━━━━━ SOURCE MATERIAL

(** [struct LadonDesktop], with the fields of its [DesktopUtilities]; a lock attempt is
    known by its epoch and a scan by its number. *)
Record LadonDesktop := {
  has_broker : bool;
  agent_grants : list AgentGrantView;
  agent_sessions : list AgentSessionView;
  session_editors : gmap Uuid SessionEditor;
  unattended_confirmation : option UnattendedConfirmation;
  agent_command_active : bool;
  agent_grants_session : option Uuid;
  agent_grants_error_shown : bool;
  passphrase : string;
  confirmation : string;
  session_pin : string;
  session_pin_confirmation : string;
  local_pin : string;
  session_confirmation : option SessionConfirmation;
  desktop_lock : DesktopLockState;
  desktop_lock_epoch : Z;
  pending_app_lock : option Z;
  app_unlock_pin_visible : bool;
  pending_touch_id : option PendingTouchId;
  focused_approval : option Uuid;
  draft : AddSecretDraft;
  add_form_error : option AddDraftValidationError;
  notice : option Notice;
  detail : SecretDetailState;
  unlock_confirmation : bool;
  discard_confirmation : bool;
  pending_delete : option SecretId;
  last_phase : VaultUiPhase;
  manager_window_active : bool;
  has_tray : bool;
  quitting : bool;
  scan_open : bool;
  scan_task : option nat;
  scan_report : option ScanReport;
  scan_error : bool;
  focused_unlock : option Uuid;
  focus_auth_input : bool;
}.

(** [LadonDesktop::new], of which [last_phase] is the phase of the new controller. *)
Definition desktop_new (phase : VaultUiPhase) (tray : bool) : LadonDesktop := {|
  has_broker := true; agent_grants := []; agent_sessions := []; session_editors := ∅; unattended_confirmation := None;
  agent_command_active := false; agent_grants_session := None; agent_grants_error_shown := false; passphrase := "";
  confirmation := ""; session_pin := ""; session_pin_confirmation := ""; local_pin := ""; session_confirmation := None;
  desktop_lock := DesktopActive; desktop_lock_epoch := 0; pending_app_lock := None; app_unlock_pin_visible := false;
  pending_touch_id := None; focused_approval := None; draft := draft_new; add_form_error := None; notice := None;
  detail := detail_new; unlock_confirmation := false; discard_confirmation := false; pending_delete := None;
  last_phase := phase; manager_window_active := false; has_tray := tray; quitting := false; scan_open := false;
  scan_task := None; scan_report := None; scan_error := false; focused_unlock := None; focus_auth_input := false |}.

(** ** The calls *)

(** [enum TrayAction] of [tray.rs] and the commands to the window. *)
Inductive TrayAction : Set := TrayOpen | TrayLockApp | TrayLockVault | TrayQuit.
Inductive ViewportCommand : Set :=
| CloseWindow | CancelClose | SetVisible (b : bool) | SetMinimized (b : bool) | FocusWindow | InnerSize (width height : Z).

━━━━━━━━━━

# WORK TO COMPLETE
Return each line from the data where the string "LadonDesktop" can be found.

# REPLY TO THE TASK
(** [struct LadonDesktop], with the fields of its [DesktopUtilities]; a lock attempt is
Record LadonDesktop := {
(** [LadonDesktop::new], of which [last_phase] is the phase of the new controller. *)
Definition desktop_new (phase : VaultUiPhase) (tray : bool) : LadonDesktop := {|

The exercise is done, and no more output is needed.